*Task brief*. Among the entries, find the lines with the string "false" and report them.

*** Data Section Begins ***

Fixpoint adjust_down (fuel : nat) (m e n : Z) : Z :=
  match fuel with
  | O => n
  | S fuel' =>
      match compare_scaled 1 (n - 1) m e with
      | Gt => adjust_down fuel' m e (n - 1)
      | _ => n
      end
  end.

Definition magnitude (m e : Z) : Z :=
  let guess := (Z.log2 m + e) * 30103 / 100000 in
  adjust_up 4 m e (adjust_down 4 m e guess).

(** [s * 10^p] rounds to the double [m * 2^e]: it lies between the
    midpoints to the neighbouring doubles, which count when the mantissa is
    even. *)
Definition rounds_to (m e s p : Z) : bool :=
  let narrow := (m =? 2 ^ 52) && (-1074 <? e) in
  let low := 4 * m - (if narrow then 1 else 2) in
  let high := 4 * m + 2 in
  let inclusive := Z.even m in
  match compare_scaled s p low (e - 2) with
  | Gt => true
  | Eq => inclusive
  | Lt => false
  end
  &&
  match compare_scaled s p high (e - 2) with
  | Lt => true
  | Eq => inclusive
  | Gt => false
  end.

(** The digit strings of [k] digits next to the value, and the choice
    between them: the nearer one, the even one when both are as near. *)
Definition shortest_at (m e n k : Z) : option (Z * Z) :=
  let p := n - k in
  let below := (m * 2 ^ Z.max e 0 * 10 ^ Z.max (- p) 0)
               / (10 ^ Z.max p 0 * 2 ^ Z.max (- e) 0) in
  let above := below + 1 in
  let up := if above =? 10 ^ k then (10 ^ (k - 1), n + 1) else (above, n) in
  let ok_below := rounds_to m e below p in
  let ok_above := rounds_to m e above p in
  if ok_below && ok_above then
    match compare_scaled (2 * below + 1) p (2 * m) e with
    | Gt => Some (below, n)
    | Lt => Some up
    | Eq => if Z.even below then Some (below, n) else Some up
    end
  else if ok_below then Some (below, n)
  else if ok_above then Some up
  else None.

Fixpoint shortest (fuel : nat) (m e n k : Z) : Z * Z :=
  match fuel with
  | O => ((m * 2 ^ Z.max e 0 * 10 ^ Z.max (k - n) 0)
          / (10 ^ Z.max (n - k) 0 * 2 ^ Z.max (- e) 0), n)
  | S fuel' =>
      match shortest_at m e n k with
      | Some sn => sn
      | None => shortest fuel' m e n (k + 1)
      end
  end.

Definition zeros (n : Z) : jsstring := repeat 48%N (Z.to_nat n).

(** The text of the positive number [0.s * 10^n]. *)
Definition layout (s n : Z) : jsstring :=
  let ds := digits s in
  let k := Z.of_nat (length ds) in
  if (k <=? n) && (n <=? 21) then ds ++ zeros (n - k)
  else if (0 <? n) && (n <=? 21) then
    take (Z.to_nat n) ds ++ js "." ++ drop (Z.to_nat n) ds
  else if (-6 <? n) && (n <=? 0) then js "0." ++ zeros (- n) ++ ds
  else
    let exponent :=
      (if 0 <=? n - 1 then js "+" else js "-") ++ digits (Z.abs (n - 1)) in
    if k =? 1 then ds ++ js "e" ++ exponent
    else take 1 ds ++ js "." ++ drop 1 ds ++ js "e" ++ exponent.

Definition toString (x : number) : jsstring :=
  match x with
  | NaN => js "NaN"
  | Infinity false => js "Infinity"
  | Infinity true => js "-Infinity"
  | Finite negative mantissa exponent =>
      if (mantissa =? 0)%N then js "0"
      else
        let '(m, e) := normal (Z.of_N mantissa) exponent in
        let n := magnitude m e in
        let '(s, n) := shortest 40 m e n 1 in
        (if negative then js "-" else []) ++ layout s n
  end.

(** [ToUint8(x)], the byte that a typed array stores for [x]: the integer
    part modulo 256, and 0 for [NaN] and the infinities. *)
Definition toUint8 (x : number) : N :=
  match x with
  | NaN | Infinity _ => 0%N
  | Finite negative mantissa exponent =>
      let magnitude :=
        if 0 <=? exponent then Z.of_N mantissa * 2 ^ exponent
        else Z.of_N mantissa / 2 ^ (- exponent) in
      Z.to_N ((if negative then - magnitude else magnitude) mod 256)
  end.

End Number.

Definition num_to_string (x : number) : jsstring := Number.toString x.

(** One lowercase hexadecimal digit. *)
Definition hex_digit (d : N) : N :=
  if d <? 10 then 48 + d else 87 + d.

(** The escape [\uXXXX] of a code unit. *)
Definition unicode_escape (c : N) : jsstring :=
  [92; 117; hex_digit (N.shiftr c 12 mod 16); hex_digit (N.shiftr c 8 mod 16);
   hex_digit (N.shiftr c 4 mod 16); hex_digit (c mod 16)].

Definition is_high_surrogate (c : N) : bool := (0xD800 <=? c) && (c <=? 0xDBFF).
Definition is_low_surrogate (c : N) : bool := (0xDC00 <=? c) && (c <=? 0xDFFF).

(** One code point that is not half of a surrogate pair, as
    [QuoteJSONString] writes it: the short escapes, [\u00XX] for the other
    control characters and for a lone surrogate, and every other character
    as it is (non-ASCII characters included). *)
Definition quote_unit (c : N) : jsstring :=
  if c =? 8 then js "\b"
  else if c =? 9 then js "\t"
  else if c =? 10 then js "\n"
  else if c =? 12 then js "\f"
  else if c =? 13 then js "\r"
  else if c =? 34 then [92; 34]
  else if c =? 92 then [92; 92]
  else if (c <? 32) || is_high_surrogate c || is_low_surrogate c
       then unicode_escape c
  else [c].

Fixpoint quote_units (s : jsstring) : jsstring :=
  match s with
  | [] => []
  | c :: rest =>
      if is_high_surrogate c then
        match rest with
        | lo :: rest' =>
            if is_low_surrogate lo then c :: lo :: quote_units rest'
            else unicode_escape c ++ quote_units rest
        | [] => unicode_escape c
        end
      else quote_unit c ++ quote_units rest
  end.

(** [JSON.stringify(s)] for a string [s]. *)
Definition quote (s : jsstring) : jsstring := [34] ++ quote_units s ++ [34].

(** [JSON.stringify(v)] without indentation; [None] is the [undefined] that
    [JSON.stringify] returns for [undefined]. A property whose value
    serializes to [undefined] is left out; in an array it becomes [null]; a
    number that is not finite is written [null]. *)
Fixpoint stringify (v : value) : option jsstring :=
  match v with
  | JUndefined => None
  | JNull => Some (js "null")
  | JBool true => Some (js "true")
  | JBool false => Some (js "false")
  | JNum (Finite negative mantissa exponent) =>
      Some (num_to_string (Finite negative mantissa exponent))
  | JNum _ => Some (js "null")
  | JStr s => Some (quote s)
  | JArr items =>
      Some (js "[" ++
            join (js ",") (map (fun x => default (js "null") (stringify x)) items)
            ++ js "]")
  | JObj props =>
      Some (js "{" ++
            join (js ",")
              (omap (fun kv => match stringify (snd kv) with
                               | Some s => Some (quote (fst kv) ++ js ":" ++ s)
                               | None => None
                               end) props)
            ++ js "}")
  end.

(** [new TextEncoder().encode(s)]: UTF-8, a surrogate pair as one code
    point, a lone surrogate as U+FFFD. *)
Definition utf8_code_point (c : N) : bytes :=
  if c <? 0x80 then [c]
  else if c <? 0x800 then [0xC0 + N.shiftr c 6; 0x80 + c mod 64]
  else if c <? 0x10000 then
    [0xE0 + N.shiftr c 12; 0x80 + N.shiftr c 6 mod 64; 0x80 + c mod 64]
  else
    [0xF0 + N.shiftr c 18; 0x80 + N.shiftr c 12 mod 64;
     0x80 + N.shiftr c 6 mod 64; 0x80 + c mod 64].

Fixpoint utf8_encode (s : jsstring) : bytes :=
  match s with
  | [] => []
  | c :: rest =>
      if is_high_surrogate c then
        match rest with
        | lo :: rest' =>
            if is_low_surrogate lo then
              utf8_code_point (0x10000 + (c - 0xD800) * 0x400 + (lo - 0xDC00))
              ++ utf8_encode rest'
            else utf8_code_point 0xFFFD ++ utf8_encode rest
        | [] => utf8_code_point 0xFFFD
        end
      else if is_low_surrogate c then utf8_code_point 0xFFFD ++ utf8_encode rest
      else utf8_code_point c ++ utf8_encode rest
  end.

(** [s.toWellFormed()]: every lone surrogate becomes U+FFFD. This is the
    string that comes back from a round trip through UTF-8. *)
Fixpoint toWellFormed (s : jsstring) : jsstring :=
  match s with
  | [] => []
  | c :: rest =>
      if is_high_surrogate c then
        match rest with
        | lo :: rest' =>
            if is_low_surrogate lo then c :: lo :: toWellFormed rest'
            else 0xFFFD :: toWellFormed rest
        | [] => [0xFFFD]
        end
      else if is_low_surrogate c then 0xFFFD :: toWellFormed rest
      else c :: toWellFormed rest
  end.

End JS.
Export JS.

*** Data Section Ends ***

*Response*.
  | Lt => false
  | Gt => false
  | Infinity false => js "Infinity"
  | JBool false => Some (js "false")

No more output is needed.